Esta producción del Grand Théatre de Ginebra (Suiza) llega el 7 de octubre al Liceu con una puesta en escena de Christof Loy que traslada la acción a un espacio clásico y atemporal, con tonos surrealistas, según ha explicado hoy la directora artística del teatro de la ópera barcelonés, Christina Scheppelmann.
Una escenografía presidida por un siniestro castillo inspirado en la mansión de “Rebecca” de Hitchcock, que “ayuda a escuchar mejor la música de Verdi”, según la soprano Martina Serafin, que da vida a Lady Macbeth dentro del reparto que estrenará la obra en el Liceu el 7 de octubre.
La música es una obra maestra de Verdi que necesita “grandes voces que la interpreten”, según el director musical, Giampaolo Bisanti, que está convencido de que las cuatro voces principales “son las mejores” y “muy distintas entre ellas, lo cual ha sido un reto maravilloso”.
Ludovic Tézier y Martina Serafin debutan en el papel de Macbeth y Lady Macbeth, respectivamente, mientras que Luca Salsi ya interpretó este personaje bajo la dirección de Muti y Tatiana Serjan cantará por primera vez en el Liceu el próximo 8 de octubre.
Las dos sopranos que encarnan a Lady Macbeth en esta producción han coincidido en la dificultad de la partitura, que exige “una entonación maligna que ayude a crear este personaje oscuro y malvado”, según Tatiana Serjan.
“Las sopranos solemos tener una voz dulce y no es fácil conseguir la aspereza que pide este personaje de Verdi”, ha añadido Martina Serafin.
“Verdi utiliza la palabra ‘bruta’ para describir el tipo de voz que busca.
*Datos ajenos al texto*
(* ===== verification/ApiKeyProps.v ===== *)
(** * apikey: issued keys authenticate, revoked and retired ones never again

    The server on any store that keeps the promises of [KVLaws] and [KVSetLaws], for
    every sequence of calls from an empty store: it refines the registry of
    [ApiKeyInv]; a credential is valid from its creation until it is revoked or its
    owner is cleaned up; and an owner that was cleaned up never has a key again.
    At the end the theorems are applied to the in-memory store. *)

From stdpp Require Import gmap strings list.
From S2P Require Import Prelude GoStrings GoText KVKey KVMemory KVSpec KVProps KVIface Triple KVSets PDCodec GoBytes Encoding EncodingProps GizKeys ApiKey ApiKeyInv ApiKeyOps.

Open Scope Z_scope.

(** ** Sequences of calls *)
Fixpoint runCalls {W} `{KVOps W, KVSetOps W, KeyCodec} (cs : list akCall) (w : W * Reader) : (W * Reader) * list (Go akError akResult) :=
  match cs with
  | [] => (w, [])
  | c :: cs => let '(w1, r) := runCall c w in let '(w2, rs) := runCalls cs w1 in (w2, r :: rs)
  end.

Inductive specRuns : Registry -> list akCall -> list (Go akError akResult) -> Registry -> Prop :=
  | runs_nil s : specRuns s [] [] s
  | runs_cons s c r s1 cs rs s2 : akSpec c s s1 r -> specRuns s1 cs rs s2 -> specRuns s (c :: cs) (r :: rs) s2.

(** Calls that do not take a key away. *)
Definition spares (k : apiKey) (c : akCall) : Prop :=
  match c with
  | CRevokeSelf _ p => ak_Name p <> ak_Name k
  | CRevoke _ _ name | CRevokeOwner _ _ name => name <> ak_Name k
  | CCleanup _ owner => owner <> ak_Owner k
  | _ => True
  end.

(** ** Facts of the registry *)
Lemma answered_managed {A B} (g : A -> B) p f s s' r (P : Registry -> Prop) :
  answered g (managed p f) s s' r -> P s -> (forall r, f s s' r -> P s') -> P s'.
Proof. intros (r0 & _ & HM) HP Hf. unfold managed in HM. destruct (ak_ManageAPIKeys p); [by eapply Hf|]. by destruct HM as [-> _]. Qed.

(** A property of the registry that creation, revocation and cleanup preserve. *)
Lemma akSpec_preserves (P : Registry -> Prop) c s s' r :
  P s -> akSpec c s s' r ->
  (forall lock now owner dn m c', c = CCreate lock now owner dn m -> createSpec owner dn m s s' (Ret c') -> P s') ->
  (forall owner name u, (exists lock p, c = CRevokeSelf lock p /\ name = ak_Name p) \/ (exists lock p, c = CRevoke lock p name) \/ (exists lock, c = CRevokeOwner lock owner name) ->
     revokeSpec owner name s s' (Ret u) -> P s') ->
  (forall lock owner u, c = CCleanup lock owner -> cleanupSpec owner s s' (Ret u) \/ s' = retire s owner -> P s') -> P s'.
Proof.
  intros HP HS H1 H2 H3.
  assert (forall owner name r, (exists lock p, c = CRevokeSelf lock p /\ name = ak_Name p) \/ (exists lock p, c = CRevoke lock p name) \/ (exists lock, c = CRevokeOwner lock owner name) ->
     revokeSpec owner name s s' r -> P s') as Hrev.
  { intros owner name r' Hc Hr. destruct r' as [u|e|]; [by eapply H2|destruct e; cbn in Hr; try done; try (by subst); by destruct Hr as [-> _]|by destruct Hr as [-> _]]. }
  destruct c; cbn in HS.
  - destruct HS as (r0 & _ & HS). destruct r0 as [c'|e|]; [by eapply H1|by destruct HS as [-> _]|done].
  - by destruct HS as (r0 & _ & -> & _).
  - by destruct HS as (r0 & _ & -> & _).
  - by eapply answered_managed; [exact HS|done|intros ? [-> _]].
  - by eapply answered_managed; [exact HS|done|intros ? [-> _]].
  - destruct HS as (r0 & _ & HS). eapply Hrev; [|exact HS]. left. eauto.
  - eapply answered_managed; [exact HS|done|]. intros r1 Hr. eapply Hrev; [|exact Hr]. right. left. eauto.
  - destruct HS as (r0 & _ & HS). destruct r0 as [u|e|]; [|destruct e|done].
    all: try (by destruct HS as [-> _]); (eapply Hrev; [|exact HS]); right; right; eauto.
  - destruct HS as (r0 & _ & HS). destruct r0 as [u|e|]; [eapply H3; by eauto| |done].
    destruct e; cbn in HS; try done; try (by destruct HS as [-> _]); try (by subst). destruct HS as [->| ->]; [done|]. eapply (H3 _ _ tt); [done|by right].
Qed.

Lemma runs_preserves (P : Registry -> Prop) (Q : akCall -> Prop) s cs rs s' :
  (forall c s s' r, Q c -> P s -> akSpec c s s' r -> P s') -> Forall Q cs -> P s -> specRuns s cs rs s' -> P s'.
Proof. intros Hstep HQ HP HR. induction HR as [|s c r s1 cs rs s2 HS HR IH]; [done|]. inversion HQ; subst. eauto. Qed.

(** An owner that was cleaned up has no key and stays retired. *)
Definition gone (owner : string) (s : Registry) : Prop := owner ∈ rg_retired s /\ forall n k, rg_keys s !! n = Some k -> ak_Owner k <> owner.

Lemma gone_step owner c s s' r : gone owner s -> akSpec c s s' r -> gone owner s'.
Proof.
  intros [HR HK] HS. eapply (akSpec_preserves (gone owner)); [by split|exact HS|..].
  - intros _ _ o _ _ c' _ (_ & Hno & _ & _ & HO & _ & _ & _ & _ & _ & ->). split; [done|]. cbn.
    intros n k [[_ <-]|[_ Hk]]%lookup_insert_Some; [congruence|by eapply HK].
  - intros o name u _ [_ ->]. split; [done|]. cbn. intros n k [_ Hk]%lookup_delete_Some. by eapply HK.
  - intros _ o u _ [[_ ->]| ->]; (split; cbn; [set_solver|]); [|done]. intros n k [Hk _]%map_lookup_filter_Some. by eapply HK.
Qed.

(** A key stays in force under calls that spare it. *)
Lemma spared_step k c s s' r : spares k c -> rg_keys s !! ak_Name k = Some k -> akSpec c s s' r -> rg_keys s' !! ak_Name k = Some k.
Proof.
  intros Hsp Hk HS. eapply (akSpec_preserves (fun s => rg_keys s !! ak_Name k = Some k)); [done|exact HS|..].
  - intros _ _ o _ _ c' _ (_ & _ & _ & _ & _ & _ & _ & _ & Hfresh & _ & ->). cbn. rewrite lookup_insert_ne; [done|]. intros EQ. congruence.
  - intros o name u Hc [_ ->]. cbn. rewrite lookup_delete_ne; [done|]. intros ->.
    destruct Hc as [(? & ? & -> & ?)|[(? & ? & ->)|(? & ->)]]; cbn in Hsp; congruence.
  - intros lock o u -> HC. cbn in Hsp. destruct HC as [[_ ->]| ->]; cbn; [|done]. by apply map_lookup_filter_Some_2.
Qed.

Section theorems.
Context {W : Type} {KO : KVOps W} {KL : KVLaws W} {SO : KVSetOps W} {SL : KVSetLaws W} {KC : KeyCodec} {KCL : KeyCodecLaws}.
Context (Hsep : sep kv_opts = ":"%char).

Lemma runCalls_sim cs : Forall akCallOk cs -> forall (w : W * Reader) s w' rs,
  kv_ok w.1 -> reps (kv_db w.1) s -> runCalls cs w = (w', rs) -> exists s', specRuns s cs rs s' /\ kv_ok w'.1 /\ reps (kv_db w'.1) s'.
Proof.
  induction 1 as [|c cs Hc Hcs IH]; intros w s w' rs Hok HR; cbn [runCalls].
  - intros [= <- <-]. exists s. split; [constructor|done].
  - destruct (runCall c w) as [w1 r] eqn:E1, (runCalls cs w1) as [w2 rs2] eqn:E2. intros [= <- <-].
    destruct (runCall_sim Hsep c Hc s w w1 r Hok HR E1) as (Hok1 & s1 & HS & HR1).
    destruct (IH w1 s1 w2 rs2 Hok1 HR1 E2) as (s2 & HS2 & Hok2 & HR2). exists s2. split; [by econstructor|done].
Qed.

(** C4: every sequence of calls of the API key server on a store that was empty does to
    the keys and answers exactly what the registry of keys allows: keys are issued with
    fresh names and credentials to owners that are not retired and have fewer than ten,
    a credential authenticates as the key that has it, listings are pages of the
    owner's keys in name order, revoking removes one key of the owner and cleanup all of
    them, errors and panics change nothing but for the retirement a failing cleanup has
    recorded; no owner ever has more than ten keys. *)
Theorem apikey_refines (cs : list akCall) (w w' : W * Reader) rs :
  kv_ok w.1 -> kv_db w.1 = ∅ -> Forall akCallOk cs -> runCalls cs w = (w', rs) ->
  exists s, specRuns emptyRegistry cs rs s /\ forall owner, ownerOk owner -> (size (ownerKeys s owner) <= 10)%nat.
Proof.
  intros Hok Hdb Hcs HR. destruct (runCalls_sim cs Hcs w emptyRegistry w' rs Hok) as (s & HS & _ & Hrep); [rewrite Hdb; by apply reps_empty|done|].
  exists s. split; [done|]. intros owner Ho. by eapply reps_limit.
Qed.

(** C5: once [CleanupPeer] has succeeded for an owner, whatever calls follow, no
    credential authenticates as a key of that owner, its listing is empty, and [Create]
    for it returns no key. *)
Theorem CleanupPeer_final (before after : list akCall) (lock : option string) (owner : string) (w w1 w2 w3 : W * Reader) rs rs' :
  kv_ok w.1 -> kv_db w.1 = ∅ -> Forall akCallOk before -> Forall akCallOk after ->
  runCalls before w = (w1, rs) -> CleanupPeer true lock owner w1 = (w2, Ret tt) -> runCalls after w2 = (w3, rs') ->
  (forall secret w4 k, Authenticate true secret w3 = (w4, Ret k) -> ak_Owner k <> owner) /\
  (forall l cursor limit w4 p, ListOwner true l owner cursor limit w3 = (w4, Ret p) -> p = MkKeyPage [] EmptyString) /\
  (forall l now dn m w4 c, (forall i, timeOk (now i)) -> Key_Create true l now owner dn m w3 <> (w4, Ret c)).
Proof.
  intros Hok Hdb Hb Ha H1 H2 H3.
  destruct (runCalls_sim before Hb w emptyRegistry w1 rs Hok) as (s1 & _ & Hok1 & HR1); [rewrite Hdb; by apply reps_empty|done|].
  destruct (CleanupPeer_sim Hsep lock owner s1 w1 w2 (Ret tt) Hok1 HR1 H2) as (Hok2 & s2 & [_ Hs2] & HR2).
  destruct (runCalls_sim after Ha w2 s2 w3 rs' Hok2 HR2 H3) as (s3 & HS3 & Hok3 & HR3).
  assert (gone owner s3) as [Hret Hno].
  { eapply (runs_preserves (gone owner) (fun _ => True)); [intros; by eapply gone_step|by apply Forall_true| |exact HS3].
    subst s2. split; cbn; [set_solver|]. by intros n k [_ ?]%map_lookup_filter_Some. }
  split_and!.
  - intros secret w4 k HE. destruct (Authenticate_sim Hsep secret s3 w3 w4 _ Hok3 HR3 HE) as (_ & s4 & [_ [Hk _]] & _). by eapply Hno.
  - intros l cursor limit w4 p HE. destruct (ListOwner_sim Hsep l owner cursor limit s3 w3 w4 _ Hok3 HR3 HE) as (_ & s4 & [_ (all & [_ Hall] & Hi & Hn)] & _).
    assert (all = []) as ->. { destruct all as [|k all]; [done|]. destruct (proj1 (Hall k)) as (Hk & HO & _); [by left|]. by destruct (Hno _ _ Hk). }
    destruct p as [items next]. cbn in Hi, Hn. rewrite take_nil in Hi. subst items. f_equal. rewrite Hn. by destruct (_ <? _).
  - intros l now dn m w4 c Ht HE. destruct (Create_sim Hsep l now owner dn m Ht s3 w3 w4 _ Hok3 HR3 HE) as (_ & s4 & (_ & Hn & _) & _). done.
Qed.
Una palabra que en italiano se suele traducir por fea, pero que yo interpreto en este caso como una voz en estado bruto, no académica, que se acerca más a la realidad”, ha puntualizado Ludovic Tézier.
Los protagonistas de “Macbeth” son dos tiranos cuya ambición no tiene límites, un tema universal que encaja muy bien en la escenografía “imponente” que ha creado Jonas Dahlberg y que consigue “oprimir al espectador” y “hacerle sentir pequeño”, según Tézier.
Una decisión estética que acentúa el mundo oscuro en que se mueven los personajes, pero que “no debe llevarnos a engaño”, según Luca Salsi, “porque la pieza es negra, pero la música es sublime y te eleva el alma”.
“Que nadie crea que esta obra le va a dar mala suerte”, ha añadido, en referencia a ciertas supersticiones que corren al respecto.
Bisanti también ha defendido con entusiasmo esta partitura, que “marca el inicio de una nueva etapa en Verdi” y que “hay que respetar tal como la escribió su autor”, Por esta razón, el montaje que llega al Liceu intenta “eliminar los añadido que se han hecho a lo largo de los años” y se ciñe a la versión que hizo el propio Verdi en 1865, aunque con el final de la primera versión de 1847.
La Orquesta y el Coro del Liceu acompañan a los dos repartos de este montaje, que tiene uno de sus momentos álgidos al final del primer acto, con un amplio pasaje a capella.
La ópera es un melodrama en cuatro actos con libreto de Francesco Maria Piave, que se estrenó en 1847 en el Teatro della Pergola de Florència y llegó al Liceu por primera vez en 1848.